New Papal Nuncio arrives in Prague

The new Papal Nuncio, German Archbishop Erwin Josef Ender, arrived in Prague last week to become the second ever Vatican envoy to the Czech Republic. Josef Ender was born in 1937 in what was then part of Czechoslovakia and was ordained by former Czech cardinal Josef Beran. Archbishop Ender takes up his post in Prague at a time of improved relations between the Czech Republic and Vatican. However, the problem of the return of property confiscated by the Communists to the Catholic Church has as yet to be resolved. Vladimir Tax has more.

Archbishop Erwin Josef Ender replaces Monsignor Giovanni Coppa who had represented the Vatican in the Czech Republic since 1990. Archbishop Ender joined the Vatican diplomatic services in 1970 and according to Czech Cardinal Miroslav Vlk, he is a highly experienced diplomat.

Archbishop Ender worked at the state secretariat in Rome for 20 years. He then served as Papal Nuncio in Africa - in Sudan and Somalia - and later in the Baltic states, Latvia, Lithuania and Estonia.

Cardinal Vlk told Radio Prague that relations between the Czech Republic and the Vatican were to be a priority for Archbishop Ender.

"He is supposed to complete talks on a Czech-Vatican agreement which have taken a year and a half and which his predecessor did not have time to bring to a successful end," Cardinal Vlk said.

The Czech Republic is one of the last post-communist countries to have a bilateral agreement with the Vatican. Negotiations between Prague and the Vatican have been dragging on for almost ten years because of the Czech government's reluctance to return to the Catholic Church property which was confiscated by the Communist regime. The return of property would allow the Church to be economically self-sufficient in the Czech Republic.

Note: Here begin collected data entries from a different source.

(** A branch that needs nothing. *)
Lemma skip_walked j l p r :
  (hasBit (isBranch want) (Z.of_nat j) = true -> holds s h (slotHash (slot want j))) -> s ⊆ held p ->
  loopWalked l p r \/ broken -> loopWalked (j :: l) p r \/ broken.
Proof.
  intros Hj Hsub [(p' & -> & Hext & Hall)|]; [|by right]. left. exists p'. split; [done|]. split; [done|]. intros Hd.
  constructor; [|by apply Hall]. intros Hb. eapply holds_mono; [|by apply Hj]. etrans; [done|apply Hext].
Qed.

Lemma packLoop_walked l p :
  Forall (fun j => j < 16)%nat l -> filed (held p) -> s ⊆ held p ->
  loopWalked l p (packLoop rec fam fam' mn want have l p) \/ broken.
Proof.
  intros Hl. revert p. induction Hl as [|j l Hj Hl IH]; intros p Hh Hsub.
  { left. exists p. split; [done|]. split; [by apply extends_refl|]. by constructor. }
  cbn [packLoop]. unfold LoadChild at 1. destruct (hasBit (isBranch want) (Z.of_nat j)) eqn:Hb; cbn [negb].
  2:{ apply skip_walked; [congruence|done|by apply IH]. }
  destruct have as [hi|] eqn:Hhi.
  2:{ rewrite <- Hhi. apply continue_walked; [done|done|done|done|done|]. rewrite Hhi. exact IH. }
  destruct Hhave as (m' & Hp' & Hcov' & Hhld). unfold LoadChild.
  destruct (haves_branch fam' s h d hi m' j Hp' Hcov' Hhld Hs Hj) as [(Hbh & c' & Hread' & Hhc & Hc' & Hold)|[[Hbh Hch]|]]; [| |by right].
  - rewrite Hbh. cbn [andb].
    assert (Hsame : forall n, hasBit (isBranch n) (Z.of_nat j) = true ->
      match childAt n (Z.of_nat j) with Some c => nodeHash c | None => hashAt n (Z.of_nat j) end = slotHash (slot n j)).
    { intros n Hn. unfold slot, slotHash. rewrite Hn. by destruct (childAt n (Z.of_nat j)). }
    rewrite !Hsame by done. case_bool_decide as He.
    + apply skip_walked; [|done|by apply IH]. intros _. by rewrite <- He.
    + rewrite (resolve_child fam' hi j c' Hread'). rewrite <- Hhi. apply continue_walked; [done..|]. rewrite Hhi. exact IH.
  - rewrite Hbh, Hch. cbn [andb]. rewrite <- Hhi. apply continue_walked; [done..|]. rewrite Hhi. exact IH.
Qed.
(** The loop reads the fields back one after the other. *)
Lemma fieldsLoop_encode {A} (step : A -> Z -> Z -> Reader A) (store : A -> wireField -> A) fs acc b seen fuel :
  (forall acc f e rest, f ∈ fs -> encodeValue (wvalue f) = inr e -> step acc (wtype f) (wfield f) (e ++ rest) = inr (store acc f, rest)) ->
  Forall fieldOk fs -> NoDup (whdr <$> fs) -> (forall f, f ∈ fs -> whdr f ∉ seen) ->
  encodeFields fs = inr b -> (length fs <= fuel)%nat ->
  fieldsLoop step fuel seen acc b = inr (foldl store acc fs, []).
Proof.
  intros Hst Hf. revert acc b seen fuel. induction Hf as [|f fs (Ht & Hc & Hv) Hf IH]; intros acc b seen fuel Hnd Hns He Hl.
  - injection He as <-. by destruct fuel.
  - cbn [encodeFields] in He. destruct (encodeValue_total _ Hv) as [e Hev]. rewrite Hev in He.
    destruct (encodeFields_total fs Hf) as [r Hr]. rewrite Hr in He. injection He as <-. destruct fuel as [|fuel]; [cbn in Hl; lia|].
    cbn [fmap list_fmap] in Hnd. apply NoDup_cons in Hnd as [Hnf Hnd].
    pose proof (encodeHeader_nonempty _ _ Ht Hc) as Hne.
    destruct (encodeHeader _ ++ e ++ r) as [|x l] eqn:Heq; [apply (f_equal length) in Heq; rewrite length_app in Heq; cbn in Heq; lia|].
    cbn [fieldsLoop]. rewrite <- Heq. unfold rbind at 1. rewrite readHeader_app by done. cbn [fst snd].
    rewrite bool_decide_eq_false_2 by (apply Hns; left). unfold rbind. rewrite Hst by (done || left). cbn [foldl].
    apply IH; [|done| |done|cbn in Hl; lia].
    + intros acc' f' e' rest' Hin. apply Hst. by right.
    + intros f' Hin. rewrite not_elem_of_cons. split; [|apply Hns; by right]. intros Heq'. apply Hnf. apply list_elem_of_fmap. by exists f'.
Qed.

Lemma all_bytes_app a b : all_bytes (a ++ b) <-> all_bytes a /\ all_bytes b.
Proof. apply Forall_app. Qed.

Lemma withPrefix_bytes b e : all_bytes b -> withPrefix b = inr e -> all_bytes e.
Proof.
  intros Hb. unfold withPrefix. destruct (encodeVariableLength _) as [|vl] eqn:Hvl; [done|]. intros [= <-]. apply all_bytes_app.
  split; [by eapply encodeVariableLength_bytes|done].
Qed.

Lemma encodeValue_bytes v e : wireOk v -> encodeValue v = inr e -> all_bytes e.
Proof.
  destruct v as [z|z|z|b|b|hs]; cbn [wireOk encodeValue]; intros Hok.
  1-3: intros He; apply (inj inr) in He; subst e; apply zToBytes_bytes.
  - intros He. apply (inj inr) in He. by subst e.
  - destruct Hok as [Hb _]. by apply withPrefix_bytes.
  - destruct (_ <? _); [done|]. apply withPrefix_bytes. destruct Hok as [Hf _]. induction Hf as [|h hs [Hh _] _ IH]; [constructor|].
    cbn [concat]. by apply all_bytes_app.
Qed.

Lemma encodeFields_bytes fs b : Forall fieldOk fs -> encodeFields fs = inr b -> all_bytes b.
Proof.
  intros Hf. revert b. induction Hf as [|f fs (Ht & Hc & Hv) _ IH]; intros b; cbn [encodeFields]; [by intros [= <-]; constructor|].
  destruct (encodeValue (wvalue f)) as [|e] eqn:He; [done|]. destruct (encodeFields fs) as [|r]; [done|]. intros [= <-].
  rewrite !all_bytes_app. split_and!; [|by eapply encodeValue_bytes|by apply IH].
  rewrite encodeHeader_arith by done. go_cases; repeat constructor; unfold is_uint; lia.
Qed.

(** Fields listed in the order of their ordinals are written in that order. *)
#[global] Instance ordinalLess_weak : StrictWeak ordinalLess.
Proof. unfold ordinalLess. split; intros; zbool; rewrite ?Z.ltb_lt, ?Z.ltb_ge in *; lia. Qed.


End EntryStream.
(** No field is longer than the whole entry. *)
Lemma field_length h v x b : Encode s e = inr b -> e !! h = Some v -> encodeValue v = inr x -> (length x <= length b)%nat.
Proof.
  unfold Encode, fromJSON. destruct (validate _ _); [done|]. intros Hb Hv Hx.
  assert (Hin : mkWire h.1 h.2 v ∈ sort_by ordinalLess (ToMap s e)).
  { rewrite (sort_by_perm ordinalLess (ToMap s e)). apply ToMap_elem. right. by destruct h. }
  revert b Hb. induction (sort_by ordinalLess (ToMap s e)) as [|f l IH]; intros b; [by apply elem_of_nil in Hin|]. cbn [encodeFields].
  destruct (encodeValue (wvalue f)) as [|y] eqn:Hy; [done|]. destruct (encodeFields l) as [|r]; [done|]. intros [= <-].
  rewrite !length_app. apply elem_of_cons in Hin as [<-|Hin]; [cbn in Hy; rewrite Hx in Hy; injection Hy as <-; lia|].
  specialize (IH Hin r eq_refl). lia.
Qed.

End Codec.


End LedgerEntry.
(* ===== verification/LedgerHeader.v ===== *)
(** * Ledger headers (internal/ledger/header, protocol/time.go)

    The header of a ledger, its serialized form of 118 bytes (150 with the hash), and
    the hash that names the ledger. Times are instants in nanoseconds since the Unix
    epoch; the wire has whole seconds since the XRPL epoch. *)

From Stdlib Require Import ZArith Lia.
From stdpp Require Import base list numbers strings.
From S2P Require Import Prelude Serdes Sha512 ShaMapKey ShaMapHash EntryStream LedgerEntry.

Module LedgerHeader.
Import Sha512 ShaMapKey ShaMapHash EntryStream LedgerEntry.

(** ** Time *)

Definition second : Z := 1000000000.

(** Go's zero time, January 1 of the year 1. *)
Definition zeroTime : Z := -62135596800 * second.

Definition Unix (t : Z) : Z := t / second.
Definition RippleEpochUnix : Z := 946684800.

Definition RippleSeconds (t : Z) : Z := if t =? zeroTime then 0 else Unix t - RippleEpochUnix.
Definition ToRippleTime (t : Z) : Z := u32 (RippleSeconds t).
Definition FromRippleTime (seconds : Z) : Z := (RippleEpochUnix + seconds) * second.

Lemma time_roundtrip s : is_uint 32 s -> ToRippleTime (FromRippleTime s) = s.
Proof.
  unfold is_uint. intros Hs. unfold ToRippleTime, RippleSeconds, FromRippleTime, Unix, zeroTime, RippleEpochUnix, second.
  rewrite (proj2 (Z.eqb_neq _ _)) by lia. rewrite Z.div_mul by lia. replace (946684800 + s - 946684800) with s by lia. apply wrap_small. unfold is_uint. lia.
Qed.

Lemma ToRippleTime_uint t : is_uint 32 (ToRippleTime t).
Proof. by apply wrap_range. Qed.

(** ** Headers *)

Record LedgerHeader := mkHeader {
  LedgerIndex : Z; ParentCloseTime : Z; Hash_ : bytes; TxHash : bytes; AccountHash : bytes; ParentHash : bytes; Drops : Z;
  Validated : bool; Accepted : bool; CloseFlags : Z; CloseTimeResolution : Z; CloseTime : Z }.

Definition LCFNoConsensusTime : Z := 1.
Definition SizeBase : nat := 118.
Definition SizeWithHash : nat := 150.

Definition appendRawBody (h : LedgerHeader) : bytes :=
  zToBytes 4 (LedgerIndex h) ++ zToBytes 8 (Drops h) ++ ParentHash h ++ TxHash h ++ AccountHash h ++
  zToBytes 4 (ToRippleTime (ParentCloseTime h)) ++ zToBytes 4 (ToRippleTime (CloseTime h)) ++ [CloseTimeResolution h; CloseFlags h].

Definition AddRaw (h : LedgerHeader) (includeHash : bool) : bytes := appendRawBody h ++ (if includeHash then Hash_ h else []).

Definition HashPrefixLedgerMaster : bytes := [76; 87; 82; 0].

Definition CalculateHash `{Hasher} (h : LedgerHeader) : bytes := Hash (HashPrefixLedgerMaster ++ appendRawBody h).

Definition GetCloseAgree (h : LedgerHeader) : bool := Z.land (CloseFlags h) LCFNoConsensusTime =? 0.

Inductive headerError := InvalidSize | BadPrefix | ReadError (e : streamError).

Definition readHeader (hasHash : bool) : Reader LedgerHeader :=
  let$ index := readUint32 in
  let$ drops := readUint64Raw in
  let$ parentHash := readHash 32 in
  let$ txHash := readHash 32 in
  let$ accountHash := readHash 32 in
  let$ parentCloseTime := readUint32 in
  let$ closeTime := readUint32 in
  let$ resolution := readUint8 in
  let$ flags := readUint8 in
  let$ h := (if hasHash then readHash 32 else rret (replicate 32 0)) in
  rret (mkHeader index (FromRippleTime parentCloseTime) h txHash accountHash parentHash drops false false flags resolution (FromRippleTime closeTime)).

Definition DeserializeHeader (data : bytes) (hasHash : bool) : headerError + LedgerHeader :=
  let minSize := if hasHash then SizeWithHash else SizeBase in
  if negb (length data =? minSize)%nat then inl InvalidSize
  else match readHeader hasHash data with inl e => inl (ReadError e) | inr (h, _) => inr h end.

Definition DeserializePrefixedHeader (data : bytes) (hasHash : bool) : headerError + LedgerHeader :=
  let bodySize := if hasHash then SizeWithHash else SizeBase in
  if (length data <? 4)%nat then inl InvalidSize
  else if negb (length data =? 4 + bodySize)%nat then inl InvalidSize
  else if negb (bool_decide (take 4 data = HashPrefixLedgerMaster)) then inl BadPrefix
  else DeserializeHeader (drop 4 data) hasHash.

(** ** Round trips *)

Record headerOk (h : LedgerHeader) : Prop := {
  ok_index : is_uint 32 (LedgerIndex h); ok_drops : is_uint 64 (Drops h);
  ok_hash : is_key (Hash_ h); ok_tx : is_key (TxHash h); ok_account : is_key (AccountHash h); ok_parent : is_key (ParentHash h);
  ok_flags : is_uint 8 (CloseFlags h); ok_resolution : is_uint 8 (CloseTimeResolution h) }.

(** What the wire keeps of a header: seconds, no local status, the hash if asked for. *)
Definition wireHeader (h : LedgerHeader) (hasHash : bool) : LedgerHeader :=
  mkHeader (LedgerIndex h) (FromRippleTime (ToRippleTime (ParentCloseTime h))) (if hasHash then Hash_ h else replicate 32 0)
    (TxHash h) (AccountHash h) (ParentHash h) (Drops h) false false (CloseFlags h) (CloseTimeResolution h)
    (FromRippleTime (ToRippleTime (CloseTime h))).

Lemma zero_key : is_key (replicate 32 0).
Proof. split; [apply length_replicate|apply Forall_replicate; unfold is_uint; lia]. Qed.

Lemma rbind_eq {A B} (m : Reader A) (k : A -> Reader B) d a d' : m d = inr (a, d') -> rbind m k d = k a d'.
Proof. intros Hm. unfold rbind. by rewrite Hm. Qed.

Lemma body_length h : headerOk h -> length (appendRawBody h) = SizeBase.
Proof.
  intros [_ _ _ [Ht _] [Ha _] [Hp _] _ _]. unfold appendRawBody. rewrite !length_app, !zToBytes_length, Ht, Ha, Hp. done.
Qed.

Lemma readHeader_raw h hasHash rest : headerOk h -> readHeader hasHash (AddRaw h hasHash ++ rest) = inr (wireHeader h hasHash, rest).
Proof.
  intros [Hi Hd [Hh _] [Ht _] [Ha _] [Hp _] Hf Hr]. unfold AddRaw, appendRawBody, readHeader, readHash. rewrite <- !app_assoc.
  erewrite rbind_eq by (by apply readUint32_app). erewrite rbind_eq by (by apply readUint64_app).
  do 3 (erewrite rbind_eq by (by apply readRaw_app)). do 2 (erewrite rbind_eq by (apply readUint32_app, ToRippleTime_uint)).
  cbn [app]. do 2 (erewrite rbind_eq by apply readUint8_cons). destruct hasHash; [by erewrite rbind_eq by (by apply readRaw_app)|done].
Qed.

Lemma wire_ok h hasHash : headerOk h -> headerOk (wireHeader h hasHash).
Proof.
  intros [Hi Hd Hh Ht Ha Hp Hf Hr]. constructor; try done. cbn [Hash_ wireHeader]. destruct hasHash; [done|apply zero_key].
Qed.

Lemma AddRaw_wire h hasHash : AddRaw (wireHeader h hasHash) hasHash = AddRaw h hasHash.
Proof.
  unfold AddRaw, appendRawBody. cbn. rewrite !time_roundtrip by apply ToRippleTime_uint. by destruct hasHash.
Qed.

Lemma AddRaw_length h hasHash : headerOk h -> length (AddRaw h hasHash) = if hasHash then SizeWithHash else SizeBase.
Proof.
  intros Hok. unfold AddRaw. rewrite length_app, body_length by done. destruct Hok as [_ _ [Hh _] _ _ _ _ _]. destruct hasHash; [by rewrite Hh|done].
Qed.

Lemma DeserializeHeader_raw h hasHash : headerOk h -> DeserializeHeader (AddRaw h hasHash) hasHash = inr (wireHeader h hasHash).
Proof.
  intros Hok. unfold DeserializeHeader. rewrite AddRaw_length, Nat.eqb_refl by done. cbn [negb]. rewrite <- (app_nil_r (AddRaw h hasHash)). by rewrite readHeader_raw.
Qed.

(** Bytes as a number and back. *)
Lemma zToBytes_bytesToZ b : all_bytes b -> is_uint (8 * Z.of_nat (length b)) (bytesToZ b 0) /\ zToBytes (length b) (bytesToZ b 0) = b.
Proof.
  intros Hb. induction b as [|x b IH] using rev_ind; [done|]. apply Forall_app in Hb as [Hb Hx]. apply list.Forall_cons in Hx as [Hx _].
  destruct (IH Hb) as [Hu He]. rewrite bytesToZ_app, length_app. cbn [length bytesToZ]. rewrite Nat.add_1_r. unfold is_uint in *.
  replace (8 * Z.of_nat (S (length b))) with (8 * Z.of_nat (length b) + 8) by lia. rewrite Z.pow_add_r by lia. split; [lia|].
  cbn [zToBytes]. rewrite Z.div_add_l, Z.div_small, Z.add_0_r, He by lia. f_equal. f_equal. rewrite Z.add_comm, Z.mod_add, Z.mod_small by lia. done.
Qed.

Lemma split_raw n d : (n <= length d)%nat -> all_bytes d -> exists b d', length b = n /\ all_bytes b /\ d = b ++ d' /\ all_bytes d' /\ length d' = (length d - n)%nat.
Proof.
  intros Hn Hb. exists (take n d), (drop n d). split_and!; [rewrite length_take; lia|by apply Forall_take|by rewrite take_drop|by apply Forall_drop|apply length_drop].
Qed.

Lemma split_word n d : (n <= length d)%nat -> all_bytes d ->
  exists z d', is_uint (8 * Z.of_nat n) z /\ d = zToBytes n z ++ d' /\ all_bytes d' /\ length d' = (length d - n)%nat.
Proof.
  intros Hn Hb. destruct (split_raw n d Hn Hb) as (b & d' & Hl & Hbb & -> & Hd & Hl'). destruct (zToBytes_bytesToZ b Hbb) as [Hu He]. rewrite Hl in Hu, He.
  exists (bytesToZ b 0), d'. by rewrite He.
Qed.

(** Every run of bytes of the right length is the serialized form of a header. *)
Lemma header_of_bytes data (hasHash : bool) :
  all_bytes data -> length data = (if hasHash then SizeWithHash else SizeBase) -> exists h, headerOk h /\ AddRaw h hasHash = data /\ wireHeader h hasHash = h.
Proof.
  intros Hb Hl. assert (Hn : length data = (118 + if hasHash then 32 else 0)%nat) by (rewrite Hl; by destruct hasHash). clear Hl.
  destruct (split_word 4 data) as (index & d1 & Hindex & -> & Hb1 & Hl1); [lia|done|]. destruct (split_word 8 d1) as (drops & d2 & Hdrops & -> & Hb2 & Hl2); [lia|done|].
  destruct (split_raw 32 d2) as (parent & d3 & Hpl & Hpb & -> & Hb3 & Hl3); [lia|done|]. destruct (split_raw 32 d3) as (tx & d4 & Htl & Htb & -> & Hb4 & Hl4); [lia|done|].
  destruct (split_raw 32 d4) as (acc & d5 & Hal & Hab & -> & Hb5 & Hl5); [lia|done|]. destruct (split_word 4 d5) as (pct & d6 & Hpct & -> & Hb6 & Hl6); [lia|done|].
  destruct (split_word 4 d6) as (ct & d7 & Hct & -> & Hb7 & Hl7); [lia|done|]. destruct d7 as [|res [|flags d8]]; [cbn in *; lia..|].
  apply list.Forall_cons in Hb7 as [Hres Hb7]. apply list.Forall_cons in Hb7 as [Hflags Hb8]. cbn [length] in *.
  exists (mkHeader index (FromRippleTime pct) (if hasHash then d8 else replicate 32 0) tx acc parent drops false false flags res (FromRippleTime ct)). split_and!.
  - constructor; try done. cbn [Hash_]. destruct hasHash; [split; [lia|done]|apply zero_key].
  - unfold AddRaw, appendRawBody. cbn [LedgerIndex Drops ParentHash TxHash AccountHash ParentCloseTime CloseTime CloseTimeResolution CloseFlags Hash_].
    rewrite !time_roundtrip by done. rewrite <- !app_assoc. cbn [app]. destruct hasHash; [done|]. destruct d8; [done|cbn in *; lia].
  - unfold wireHeader. cbn [LedgerIndex Drops ParentHash TxHash AccountHash ParentCloseTime CloseTime CloseTimeResolution CloseFlags Hash_].
    rewrite !time_roundtrip by done. by destruct hasHash.
Qed.

(** C27: A header written and read back is the header up to what the wire keeps (whole
    seconds, no local status); every run of 118 bytes (150 with the hash) reads as a
    header that is written as those bytes, any other length is refused, and with the
    ledger-master prefix in front the same holds, other prefixes being refused. *)
Theorem ledger_header_roundtrip h hasHash data :
  headerOk h -> all_bytes data ->
  DeserializeHeader (AddRaw h hasHash) hasHash = inr (wireHeader h hasHash) /\
  DeserializePrefixedHeader (HashPrefixLedgerMaster ++ AddRaw h hasHash) hasHash = inr (wireHeader h hasHash) /\
  match DeserializeHeader data hasHash with
  | inl e => e = InvalidSize /\ length data <> (if hasHash then SizeWithHash else SizeBase)
  | inr h' => headerOk h' /\ AddRaw h' hasHash = data
  end.
Proof.
  intros Hok Hb. split_and!; [by apply DeserializeHeader_raw| |].
  - assert (Hl : length (AddRaw h hasHash) = if hasHash then SizeWithHash else SizeBase) by (by apply AddRaw_length).
    unfold DeserializePrefixedHeader. rewrite length_app, Hl. cbn [length HashPrefixLedgerMaster app take drop]. rewrite Nat.eqb_refl, bool_decide_eq_true_2 by done.
    rewrite (proj2 (Nat.ltb_ge _ _)) by lia. cbn [negb]. by apply DeserializeHeader_raw.
  - destruct (decide (length data = if hasHash then SizeWithHash else SizeBase)) as [Hl|Hl].
    + destruct (header_of_bytes data hasHash Hb Hl) as (h' & Hok' & <- & Hw). rewrite DeserializeHeader_raw by done. by rewrite Hw.
    + unfold DeserializeHeader. by rewrite (proj2 (Nat.eqb_neq _ _) Hl).
Qed.

(** C26: The hash of a ledger binds its header: two headers have one hash exactly when
    they have the same sequence, supply, parent hash, transaction and state roots, close
    times on the wire, resolution and flags (that the two serialized bodies, prefixed for
    hashing, do not collide is assumed). *)
Theorem header_hash_binding `{Hasher} h h' :
  headerOk h -> headerOk h' ->
  collisionFree [HashPrefixLedgerMaster ++ appendRawBody h; HashPrefixLedgerMaster ++ appendRawBody h'] ->
  CalculateHash h = CalculateHash h' <-> wireHeader h false = wireHeader h' false.
Proof.
  intros Hok Hok' Hcf. split.
  - intros He. assert (Hp : HashPrefixLedgerMaster ++ appendRawBody h = HashPrefixLedgerMaster ++ appendRawBody h').
    { apply list.Forall_cons in Hcf as [[_ Hc] _]. apply list.Forall_cons in Hc as [_ Hc]. apply list.Forall_cons in Hc as [Hc _]. by apply Hc. }
    apply (inj (app HashPrefixLedgerMaster)) in Hp.
    pose proof (DeserializeHeader_raw h false Hok) as H1. pose proof (DeserializeHeader_raw h' false Hok') as H2. unfold AddRaw in H1, H2.
    rewrite Hp, H2 in H1. by apply (inj inr) in H1.
  - intros He. pose proof (AddRaw_wire h false) as H1. pose proof (AddRaw_wire h' false) as H2. rewrite He, H2 in H1.
    unfold AddRaw in H1. rewrite !app_nil_r in H1. unfold CalculateHash. by rewrite H1.
Qed.

Definition exampleHeader : LedgerHeader :=
  mkHeader 7 (FromRippleTime 100) (replicate 32 1) (replicate 32 2) (replicate 32 3) (replicate 32 4) 99999 false false 0 30 (FromRippleTime 110).

Lemma exampleHeader_ok : headerOk exampleHeader.
Proof. constructor; cbn; try (unfold is_uint; lia); (split; [done|repeat constructor; unfold is_uint; lia]). Qed.

Lemma ledger_header_roundtrip_witness :
  DeserializeHeader (AddRaw exampleHeader true) true = inr (wireHeader exampleHeader true) /\ DeserializeHeader [1; 2; 3] true = inl InvalidSize.
Proof.
  assert (Hb : all_bytes [1; 2; 3]) by (repeat constructor; unfold is_uint; lia).
  split; [exact (proj1 (ledger_header_roundtrip exampleHeader true [1; 2; 3] exampleHeader_ok Hb))|reflexivity].
Defined.

(** A header of another ledger has another hash. *)
Definition nextHeader : LedgerHeader :=
  mkHeader 8 (FromRippleTime 110) (replicate 32 5) (replicate 32 2) (replicate 32 3) (replicate 32 1) 99989 false false 0 30 (FromRippleTime 120).

Lemma nextHeader_ok : headerOk nextHeader.
Proof. constructor; cbn; try (unfold is_uint; lia); (split; [done|repeat constructor; unfold is_uint; lia]). Qed.

Lemma header_hash_binding_witness :
  (@CalculateHash exampleHasher exampleHeader = @CalculateHash exampleHasher nextHeader <-> wireHeader exampleHeader false = wireHeader nextHeader false) /\
  wireHeader exampleHeader false <> wireHeader nextHeader false.
Proof.
  split; [|vm_compute; discriminate]. apply (@header_hash_binding exampleHasher _ _ exampleHeader_ok nextHeader_ok).
  apply (bool_decide_unpack (@collisionFree exampleHasher _)). vm_compute. exact I.
Defined.

End LedgerHeader.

A draft Czech-Vatican agreement currently limits itself to such non-controversial issues, as cooperation in the fields of education, health, military, prisons and social affairs. Although it does not address any economic issues, government officials do admit that the signing of the agreement can help speed up the settlement of property and finalise, once and for all, the financial dispute between the state and church.